7 myths about gender-based violence India urgently needs to unlearn
The 16 Days of Activism Against Gender-Based Violence begin with a reminder that India’s biggest barriers to women’s safety aren’t just laws or systems, but the myths that continue to endanger and invisibilise women across socioeconomic backgrounds.
(TW: This article talks about suicidal ideation, marital rape, and domestic violence.)
Violence against women in India is often reduced to visible bruises, private quarrels—something branded as “family matters.”
However, the last decade of research from medical journals, feminist scholars, mobility studies, digital-rights groups, and national surveys shows why this idea isn’t just reductive but perpetuates critical blind spots in understanding, reporting, and bringing justice to crimes against women in India.

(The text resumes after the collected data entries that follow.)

(* ===== verification/ThreadSamples.v ===== *)
(** * Sample threads

    Small machines on which the theorems about threads, system calls and
    processes are applied, and runs that show where the code does not do what
    its comments say. *)

From stdpp Require Import gmap strings.
From S2P Require Import Prelude Scalar Mem64 Slab Tlb Maps MapsInv MapsRun Regs.
From S2P Require Import Threads SchedSpec LocksSpec ThreadsLinux FutexSpec WinThreads WinThreadsSpec.

Notation sample_machine := (Machine (gmap nat Mem64) unit unit unit).
Notation sample_thread := (ThreadContext unit unit).

(** Instructions that do nothing. *)
#[local] Instance idle : Executor (gmap nat Mem64) unit unit unit := {
  decode_and_execute m := Ret (1, true, m);
  advance_pc _ m := Ret m;
  check_runtime_limits _ := false;
  ensure_peb_system_dependent_07 m := m
}.

#[local] Instance unit_thread : NewThread unit := { new_x86 := tt; fpu_set_ip _ s := s }.

(** The [i]-th thread, with the given registers *)
Definition thread_with (i : nat) (r : Regs64) : sample_thread := new_thread (0x1000 + Z.of_nat i) (X86 r tt).

(** Registers that are zero but for those listed *)
Definition regs_with (l : list (Field * Z)) : Regs64 := fun f => default 0 (snd <$> head (filter (fun p => p.1 = f) l)).

Definition machine_of (ts : list sample_thread) : sample_machine :=
  mkMachine ts 0 0 0 0 sample ∅ [] 0 (mkTConfig 0 false true true false) true false 1 tt.

(** ** The scheduler *)

(** The running thread is suspended, the other two sleep: until 7, and until 5 but blocked. *)
Definition drowsy : sample_machine :=
  machine_of [set_suspended true (thread_with 0 new_regs); set_wake_tick 7 (thread_with 1 new_regs);
              set_blocked (Some 0x1000) (set_wake_tick 5 (thread_with 2 new_regs))].

Lemma drowsy_scheduling : scheduling drowsy.
Proof. split; cbn; reflexivity || lia. Defined.

Lemma step_multi_threaded_correct_witness :
  exists j T, (j <= 3)%nat /\ comes_to (step_multi_threaded 3 drowsy) j T drowsy.
Proof. exact (step_multi_threaded_correct 3 drowsy drowsy_scheduling ltac:(cbn; lia)). Defined.

Lemma schedule_next_thread_correct_witness : exists T, settles (schedule_next_thread 4 drowsy) T drowsy.
Proof. apply (schedule_next_thread_correct 4 drowsy); cbn; lia. Defined.

(** Two threads that can run *)
Definition busy (current : nat) (p : Z) : sample_machine :=
  set_pos p (set_current current (machine_of [thread_with 0 new_regs; thread_with 1 new_regs])).

Lemma busy_waits current p t : (current < 2)%nat -> (t < 2)%nat -> waiting t 2 (busy current p).
Proof.
  intros Hc Ht. split; [split; cbn; reflexivity || lia|]. split; [reflexivity|].
  destruct t as [|[|t]]; [reflexivity | reflexivity | lia].
Qed.

Lemma busy_leaves current p : (current < 2)%nat -> leaves_turn (busy current p).
Proof.
  intros Hc k b m' (i & Hi & -> & _). assert (after i (busy current p) < 2)%nat as Hk by (apply (after_lt i (busy current p)); cbn; lia).
  destruct (after i (busy current p)) as [|[|k]]; [| |lia]; destruct current as [|[|]]; try lia; now intros [= _ <-].
Qed.

Lemma round_robin_fair_witness : served 0 (busy 0 0) [busy 1 1; busy 0 2].
Proof.
  apply (round_robin_fair 0 2 (busy 0 0)); [| reflexivity | lia |].
  - apply (trace_step (busy 0 0) true (busy 1 1)); [vm_compute; reflexivity|].
    apply (trace_step (busy 1 1) true (busy 0 2)); [vm_compute; reflexivity | apply trace_end].
  - intros x Hx. repeat (apply elem_of_cons in Hx as [->|Hx]; [split; [apply busy_waits | apply busy_leaves]; lia|]). now apply not_elem_of_nil in Hx.
Defined.

(** ** Critical sections *)

(** Two threads that want the section at [0x5000] *)
Definition at_section : Regs64 := regs_with [(rcx, 0x5000)].
Definition contenders : sample_machine := machine_of [thread_with 0 at_section; thread_with 1 at_section].

Definition ret_or {T} (d : T) (r : outcome T) : T := match r with Ret v => v | Panic => d end.
Definition entered_once : sample_machine := ret_or contenders (EnterCriticalSection contenders).
Definition contended : sample_machine := ret_or contenders (EnterCriticalSection (set_current 1 entered_once)).

Lemma contenders_unlocked : unlocked contenders.
Proof.
  split; [reflexivity | apply (bool_decide_unpack _); vm_compute; reflexivity |].
  intros t Ht. repeat (apply elem_of_cons in Ht as [->|Ht]; [reflexivity|]). now apply not_elem_of_nil in Ht.
Qed.

Lemma contended_history : nsteps event 3 contenders contended.
Proof.
  apply (nsteps_l _ _ _ entered_once); [apply ev_enter; vm_compute; reflexivity|].
  apply (nsteps_l _ _ _ (set_current 1 entered_once)); [apply ev_turn; vm_compute; reflexivity|].
  apply (nsteps_l _ _ _ contended); [apply ev_enter; vm_compute; reflexivity | apply nsteps_O].
Qed.

Lemma contended_inv : lock_inv 4 (global_locks contended) (threads contended).
Proof. exact (history_inv 3 contenders contended contenders_unlocked ltac:(lia) contended_history). Qed.

Lemma locks_history_safe_witness : lock_inv 4 (global_locks contended) (threads contended).
Proof. apply (locks_history_safe 3 contenders contended contenders_unlocked ltac:(lia) contended_history). Defined.

Lemma leave_hands_over_witness :
  exists m' i u, LeaveCriticalSection (set_current 0 contended) = Ret m' /\
    state_of (global_locks m') 0x5000 = mkCrit (Some 0x1001) 1 [] /\
    threads contended !! i = Some u /\ tid u = 0x1001 /\
    threads m' = <[i := set_wake_tick 0 (set_blocked None u)]> (threads contended).
Proof.
  apply (leave_hands_over 4 (set_current 0 contended) (thread_with 0 at_section) at_section tt 0x1001 []).
  - exact contended_inv.
  - vm_compute. reflexivity.
  - reflexivity.
  - vm_compute. reflexivity.
Defined.

(** ** Linux calls *)

Lemma zeros_but l : Forall (fun p => is_word 64 p.2 /\ match p.1 with xmm _ | mm _ | ymm _ => False | _ => True end) l -> words (regs_with l).
Proof.
  intros Hl f. unfold regs_with. destruct (head _) as [[g v]|] eqn:E; cbn.
  - assert ((g, v) ∈ filter (fun p => p.1 = f) l) as [Ef Hin]%list_elem_of_filter by (apply head_Some_elem_of in E; exact E).
    cbn in Ef. subst g. rewrite Forall_forall in Hl. destruct (Hl _ Hin) as [Hv Hf]. cbn in Hv, Hf. now destruct f.
  - destruct f; unfold is_word; lia.
Qed.

(** The running thread, and two that wait on the word at [0x1000] *)
Definition waiting_pair (l : list (Field * Z)) : sample_machine :=
  machine_of [thread_with 0 (regs_with l); set_blocked (Some 0x1000) (thread_with 1 new_regs);
              set_blocked (Some 0x1000) (thread_with 2 new_regs)].

Lemma waiting_pair_ok l :
  Forall (fun p => is_word 64 p.2 /\ match p.1 with xmm _ | mm _ | ymm _ => False | _ => True end) l -> linux_ok (waiting_pair l).
Proof.
  intros Hl. split; [exact sample_wf | | cbn; lia].
  assert (words new_regs) as Hn by (intros []; unfold new_regs, is_word; lia).
  intros [|[|[|i]]] t Et; [injection Et as <- .. | discriminate Et];
    (split; [reflexivity|]; split; [unfold is_word; cbn; lia|]; eexists _, tt; split; [reflexivity|]);
    first [now apply zeros_but | exact Hn].
Qed.

Ltac solve_regs := repeat (constructor; [split; [unfold is_word; cbn; lia | exact I]|]); constructor.

Lemma linux_calls_total_witness :
  exists b m', dispatch (waiting_pair [(rax, 24)]) = Ret (b, m') /\ linux_ok m' /\ grows (waiting_pair [(rax, 24)]) m'.
Proof. apply linux_calls_total; [apply waiting_pair_ok; solve_regs | cbn; lia]. Defined.

(** FUTEX_WAKE of one thread: the first of the two *)
Definition wake_one : list (Field * Z) := [(rax, 202); (rdi, 0x1000); (rsi, 0x81); (rdx, 1)].

Lemma futex_wake_exact_witness :
  exists ts, futex (waiting_pair wake_one) = put_reg rax 1 (set_threads ts (waiting_pair wake_one)) /\
    ts !! 1%nat = Some (thread_with 1 new_regs) /\ ts !! 2%nat = Some (set_blocked (Some 0x1000) (thread_with 2 new_regs)).
Proof.
  destruct (futex_wake_exact (waiting_pair wake_one) (regs_with wake_one)) as (ts & E & _ & Hts);
    [apply waiting_pair_ok; solve_regs | reflexivity | reflexivity |].
  exists ts. split; [exact E|]. split; [exact (Hts 1%nat _ eq_refl) | exact (Hts 2%nat _ eq_refl)].
Defined.

(** FUTEX_WAIT on a word that holds zero, expecting zero *)
Definition wait_here : list (Field * Z) := [(rax, 202); (rdi, 0x1000); (rsi, 0x80); (rdx, 0)].

Lemma futex_wait_correct_witness :
  exists tl m2, wf_tlb tl /\
    put_current (set_blocked (Some 0x1000) (thread_with 0 (regs_with wait_here))) (with_tlb tl (waiting_pair wait_here)) = Ret m2 /\
    futex (waiting_pair wait_here) = put_reg rax 0 m2.
Proof.
  destruct (futex_wait_correct (waiting_pair wait_here) (regs_with wait_here) (thread_with 0 (regs_with wait_here)))
    as (tl & Htl & Hcase); [apply waiting_pair_ok; solve_regs | reflexivity | reflexivity | reflexivity |].
  replace (negb _) with false in Hcase by (vm_compute; reflexivity).
  change (live_threads (waiting_pair wait_here) <=? 1)%nat with false in Hcase.
  change (negb (regs_with wait_here r10 =? 0)) with false in Hcase. destruct Hcase as (m2 & E1 & E2).
  exact (ex_intro _ tl (ex_intro _ m2 (conj Htl (conj E1 E2)))).
Defined.

(** The running thread exits; its clear word is the one the others wait on. *)
Definition leaving : sample_machine :=
  set_threads (<[0%nat := set_clear 0x1000 (thread_with 0 (regs_with []))]> (threads (waiting_pair []))) (waiting_pair []).

Lemma leaving_ok : linux_ok leaving.
Proof.
  apply put_thread_ok; [apply waiting_pair_ok; constructor|]. split; [reflexivity|]. split; [unfold is_word; cbn; lia|].
  eexists _, tt. split; [reflexivity | now apply zeros_but].
Qed.

Lemma thread_exit_releases_witness :
  exists mp, exit_thread leaving =
    Ret (set_threads [set_suspended true (set_clear 0x1000 (thread_with 0 (regs_with [])));
                      thread_with 1 new_regs; thread_with 2 new_regs] (set_tmaps mp leaving)) /\
    stores sample mp 0x1000 [0; 0; 0; 0].
Proof.
  destruct (thread_exit_releases leaving (set_clear 0x1000 (thread_with 0 (regs_with []))) leaving_ok) as (mp & E & Hs);
    [cbn; lia | vm_compute; lia | reflexivity |].
  exists mp. split; [exact E | apply Hs; [cbn; lia | vm_compute; reflexivity]].
Defined.

(** ** Windows threads *)

(** A caller whose stack arguments are zero *)
Definition create_args : Regs64 := regs_with [(rsp, 0xff0); (r8, 0x401000); (r9, 7)].
Definition creator : sample_machine := machine_of [thread_with 0 create_args].

Lemma creator_ok : linux_ok creator.
Proof.
  split; [exact sample_wf | | cbn; lia]. intros [|i] t Et; [injection Et as <- | discriminate Et].
  split; [reflexivity|]. split; [unfold is_word; cbn; lia|]. exists create_args, tt. split; [reflexivity|].
  apply zeros_but; solve_regs.
Defined.

Lemma create_resume_roundtrip_witness :
  exists m1 h, CreateThread creator = Ret m1 /\ result m1 = Some h /\
    exists t, threads m1 !! length (threads creator) = Some t /\ started_at (create_args r8) (create_args r9) t.
Proof.
  destruct (create_resume_roundtrip creator create_args) as (m1 & h & E & Hh & Ht & _);
    [exact creator_ok | split; constructor | reflexivity | |].
  - split; [vm_compute; eauto | exists 0; split; [vm_compute; reflexivity | now left] | now left].
  - exact (ex_intro _ m1 (ex_intro _ h (conj E (conj Hh Ht)))).
Defined.

(** ** Runs *)

(** Sleep moves the clock past the wake time it has just set, so the caller goes on at once. *)
Lemma sleep_returns_at_once :
  match Sleep (machine_of [thread_with 0 (regs_with [(rcx, 100)]); thread_with 1 new_regs]) with
  | Ret m => wake_tick <$> threads m !! 0%nat = Some 100 /\ tick m = 100 /\ is_thread_runnable 0 m = true
  | Panic => False
  end.
Proof. vm_compute. auto. Qed.

(** TryEnterCriticalSection reports success on a section that another thread owns, and
    does not enter it. *)
Lemma try_enter_succeeds_on_owned :
  match TryEnterCriticalSection (set_current 1 entered_once) with
  | Ret m => result m = Some 1 /\ owner_tid (state_of (global_locks m) 0x5000) = Some 0x1000
  | Panic => False
  end.
Proof. vm_compute. auto. Qed.

(** The position counts the moves of the clock: one instruction, three positions. *)
Lemma position_counts_clock_moves :
  match step_multi_threaded 3 drowsy with
  | Some (Ret (ok, m)) => ok = true /\ pos m = 3 /\ tick m = 7 /\ current_thread_id m = 1%nat
  | _ => False
  end.
Proof. vm_compute. auto. Qed.

(** A single thread that is blocked and has a wake time is stepped all the same. *)
Lemma blocked_thread_steps :
  let m := machine_of [set_blocked (Some 0x1000) (set_wake_tick 5 (thread_with 0 new_regs))] in
  match step_multi_threaded 1 m with
  | Some (Ret (ok, m')) => ok = true /\ instruction_count m' = 1 /\ is_thread_runnable 0 m' = false
  | _ => False
  end.
Proof. vm_compute. auto. Qed.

Countless studies show that violence isn’t only physical; it lives in psychological injuries, caste hierarchies, threats, coercion, surveillance, digital humiliation, and in marriages where consent is assumed rather than respected.

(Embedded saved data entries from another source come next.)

(* ===== verification/Process.v ===== *)
(** * The Unix process model ([threading/process.rs], [api/macos/process.rs])

    [fork_begin] saves the parent and goes on as the child; [process_exit]
    records the child's wait status and restores the parent; the wait family
    reaps.  The state beside the threads and memory of Threads.v that a fork
    saves is [ProcWorld]: the heap arenas of Heap.v, the ledger of the kernel
    guard (a type that is only copied), the captured output, the cursor of
    getopt and the process table. *)

From stdpp Require Import gmap strings.
From S2P Require Import Prelude Scalar Mem64 Slab Tlb Maps Regs Heap Threads.

(** ** Data *)

(** [struct AtFork] *)
Record AtFork := mkAtFork { prepare : Z; parent : Z; child : Z }.

(** [struct Zombie] *)
Record Zombie := mkZombie { zpid : Z; zppid : Z; status : Z }.

(** [struct ForkFrame] *)
Record ForkFrame (S X A K : Type) := mkFrame {
  fpid : Z;
  fppid : Z;
  fmaps : Maps S;
  fthreads : list (ThreadContext X A);
  fcurrent : nat;
  farenas : list O1Heap;
  fguard : option K;
  fstdout : list Z;
  fgetopt : Z;
  fatfork : list AtFork }.
Arguments mkFrame {S X A K}.
Arguments fpid {S X A K}. Arguments fppid {S X A K}. Arguments fmaps {S X A K}.
Arguments fthreads {S X A K}. Arguments fcurrent {S X A K}. Arguments farenas {S X A K}.
Arguments fguard {S X A K}. Arguments fstdout {S X A K}. Arguments fgetopt {S X A K}.
Arguments fatfork {S X A K}.

(** [struct ProcessTable]; the last frame is the innermost *)
Record ProcessTable (S X A K : Type) := mkTable {
  pid : Z;
  ppid : Z;
  pexit_status : option Z;
  atfork : list AtFork;
  next_pid : Z;
  frames : list (ForkFrame S X A K);
  zombies : list Zombie }.
Arguments mkTable {S X A K}.
Arguments pid {S X A K}. Arguments ppid {S X A K}. Arguments pexit_status {S X A K}.
Arguments atfork {S X A K}. Arguments next_pid {S X A K}. Arguments frames {S X A K}.
Arguments zombies {S X A K}.

(** The fields of [Emu] that [fork] saves beside those of [Machine]; [V] is the rest. *)
Record ProcWorld (S X A K V : Type) := mkWorld {
  heap_arenas : list O1Heap;
  guard_heap : option K;
  emulated_stdout : list Z;
  getopt_char_index : Z;
  processes : ProcessTable S X A K;
  others : V }.
Arguments mkWorld {S X A K V}.
Arguments heap_arenas {S X A K V}. Arguments guard_heap {S X A K V}. Arguments emulated_stdout {S X A K V}.
Arguments getopt_char_index {S X A K V}. Arguments processes {S X A K V}. Arguments others {S X A K V}.

Definition INITIAL_PID : Z := 1234.
Definition INITIAL_PPID : Z := 1.
Definition RUSAGE_SIZE : nat := 144.

(** [process::exit_status], [process::signal_status] *)
Definition exit_status (code : Z) : Z := shl 64 (Z.land code 0xff) 8.
Definition signal_status (sig : Z) : Z := Z.land sig 0x7f.

(** The decoded-instruction cache is in [V]; resetting it is all that happens to it here. *)
Class InstructionCache (V : Type) := { reset_active_instruction_cache : V -> V }.

Section Process.
Context {S X A K V : Type} `{Slab S} `{InstructionCache V}.

Definition Proc : Type := Machine S X A (ProcWorld S X A K V).
Implicit Types (m : Proc).

(** [ProcessTable::new] *)
Definition new_table : ProcessTable S X A K := mkTable INITIAL_PID INITIAL_PPID None [] (INITIAL_PID + 1) [] [].

Definition table m : ProcessTable S X A K := processes (world m).
Definition set_table (v : ProcessTable S X A K) m : Proc :=
  let w := world m in
  set_world (mkWorld (heap_arenas w) (guard_heap w) (emulated_stdout w) (getopt_char_index w) v (others w)) m.

(** [ProcessTable::in_child], [has_children] *)
Definition in_child (p : ProcessTable S X A K) : bool := negb (bool_decide (length (frames p) = 0%nat)).
Definition has_children (p : ProcessTable S X A K) : bool := existsb (fun z => zppid z =? pid p) (zombies p).

(** [Emu::fork_begin].  [pick] is the iteration order that cloning a heap depends on. *)
Definition fork_begin (pick : gmap Z loc -> option loc) m : outcome (Z * Proc) :=
  let w := world m in
  let p := table m in
  let child_pid := next_pid p in
  arenas ← mapM (clone pick) (heap_arenas w);
  let frame := mkFrame (pid p) (ppid p) (tmaps m) (threads m) (current_thread_id m) arenas (guard_heap w)
                 (emulated_stdout w) (getopt_char_index w) (atfork p) in
  caller ← current_thread m;
  let m := set_current 0 (set_threads [caller] m) in
  let p := mkTable child_pid (pid p) (pexit_status p) (atfork p) (wadd (next_pid p) 1) (frames p ++ [frame]) (zombies p) in
  Ret (child_pid, set_table p m).

(** [Emu::process_exit] *)
Definition process_exit (st : Z) m : option Z * Proc :=
  let p := table m in
  if negb (in_child p) then
    (None, stop (set_table (mkTable (pid p) (ppid p) (Some st) (atfork p) (next_pid p) (frames p) (zombies p)) m))
  else
    match last (frames p) with
    | None => (None, m)
    | Some frame =>
        let child_pid := pid p in
        let p := mkTable (fpid frame) (fppid frame) (pexit_status p) (fatfork frame) (next_pid p)
                   (take (length (frames p) - 1) (frames p)) (zombies p ++ [mkZombie child_pid (fpid frame) st]) in
        let guard := match guard_heap (world m), fguard frame with Some _, Some h => Some h | g, _ => g end in
        let w := mkWorld (farenas frame) guard (fstdout frame) (fgetopt frame) p
                   (reset_active_instruction_cache (others (world m))) in
        (Some child_pid, set_world w (set_current (fcurrent frame) (set_threads (fthreads frame) (set_tmaps (fmaps frame) m))))
    end.

(** The zombie that a wait for [wpid] (or, when not positive, any child) of [me] matches *)
Definition matches_wait (me wpid : Z) (z : Zombie) : bool :=
  (zppid z =? me) && ((wpid <=? 0) || (zpid z =? wrap 64 wpid)).

(** [position] and [remove]: the first match, and the list without it *)
Fixpoint take_zombie (me wpid : Z) (zs : list Zombie) : option (Zombie * list Zombie) :=
  match zs with
  | [] => None
  | z :: zs => if matches_wait me wpid z then Some (z, zs)
               else '(x, zs) ← take_zombie me wpid zs; Some (x, z :: zs)
  end.

(** [Emu::reap_child] *)
Definition reap_child (wpid : Z) m : option (Z * Z) * Proc :=
  let p := table m in
  match take_zombie (pid p) wpid (zombies p) with
  | None => (None, m)
  | Some (z, zs) =>
      (Some (zpid z, status z),
       set_table (mkTable (pid p) (ppid p) (pexit_status p) (atfork p) (next_pid p) (frames p) zs) m)
  end.

(** ** The calls of api/macos/process.rs *)

(** [reap_into] *)
Definition reap_into (wpid status_ptr : Z) m : outcome (Z * Proc) :=
  let '(r, m) := reap_child wpid m in
  match r with
  | Some (c, st) =>
      if status_ptr =? 0 then Ret (c, m)
      else '(_, m) ← with_maps (write_dword status_ptr (wrap 32 st)) m; Ret (c, m)
  | None => Ret (2 ^ 64 - 1, m)
  end.

Definition api_waitpid m : outcome Proc :=
  a ← abi_arg 0 m; status_ptr ← abi_arg 1 m;
  '(ret, m) ← reap_into (sgn 32 (wrap 32 a)) status_ptr m; set_ret ret m.

Definition api_wait m : outcome Proc :=
  status_ptr ← abi_arg 0 m; '(ret, m) ← reap_into (-1) status_ptr m; set_ret ret m.

Definition api_wait4 m : outcome Proc :=
  a ← abi_arg 0 m; status_ptr ← abi_arg 1 m; rusage ← abi_arg 3 m;
  '(ret, m) ← reap_into (sgn 32 (wrap 32 a)) status_ptr m;
  m ← (if negb (rusage =? 0) && negb (ret =? 2 ^ 64 - 1)
       then mp ← memset rusage 0 RUSAGE_SIZE (tmaps m); Ret (set_tmaps mp m) else Ret m);
  set_ret ret m.

Definition api_getpid m : outcome Proc := set_ret (pid (table m)) m.
Definition api_getppid m : outcome Proc := set_ret (ppid (table m)) m.

Definition api_pthread_atfork m : outcome Proc :=
  a ← abi_arg 0 m; b ← abi_arg 1 m; c ← abi_arg 2 m;
  let p := table m in
  let p := mkTable (pid p) (ppid p) (pexit_status p) (atfork p ++ [mkAtFork a b c]) (next_pid p) (frames p) (zombies p) in
  set_ret 0 (set_table p m).

(** The handlers of a phase, in the order [run_atfork] calls them *)
Inductive AtForkPhase := Prepare | Parent | Child.
Definition atfork_handlers (ph : AtForkPhase) m : list Z :=
  let l := filter (fun a => a <> 0)
    ((fun h => match ph with Prepare => prepare h | Parent => parent h | Child => child h end) <$> atfork (table m)) in
  match ph with Prepare => reverse l | _ => l end.

(** Running guest code to completion ([aarch64_call64]) *)
Variable call_guest : Z -> Proc -> Proc.

Definition is_aarch64 m : bool :=
  match threads m !! current_thread_id m with
  | Some t => match arch t with AArch64 _ _ _ _ => true | X86 _ _ => false end
  | None => false
  end.

Definition run_atfork (ph : AtForkPhase) m : Proc :=
  if is_aarch64 m then foldl (fun m a => call_guest a m) m (atfork_handlers ph m) else m.

Definition api_fork (pick : gmap Z loc -> option loc) m : outcome Proc :=
  '(_, m) ← fork_begin pick (run_atfork Prepare m);
  set_ret 0 (run_atfork Child m).
End Process.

Yet, the public conversation stems from myths that flatten this complexity. Below are seven such persistent myths, and what evidence actually shows.
MYTH 1: “Violence is always physical.”
Violence is often interpreted through bruises, wounds, or visible assault. But decades of evidence show it is far broader.
A 2021 study from Assam published in the International Journal of Research and Analytical Reviews (IJRAR) clearly states, “Violence against women does not mean only physical violence. It includes sexual, emotional, psychological, and financial abuse.”
Emotional manipulation, threats, deprivation of liberty, coercive control, denial of money, forced dependency, and sexual violence—all qualify as harm.
IJRAR reports that 40% of survivors experience poor mental health, with violence leading to depression, PTSD and anxiety. Some also reported having suicidal thoughts or attempted suicide.
A 2024 Lippincott Williams & Wilkins Journal study further confirms that non-physical forms of intimate partner violence carry similar psychological burdens as physical assault.
When policies, healthcare systems, or society recognise only physical injuries, countless women experiencing invisible violence remain unsupported and unheard.
MYTH 2: “Good families don’t do this.”
The idea that violence happens only in “bad,” “broken,” or lower-income households is one of the most harmful cultural myths. Research and survivor testimonies repeatedly show that abuse cuts across class, caste, religion, education and “respectability”.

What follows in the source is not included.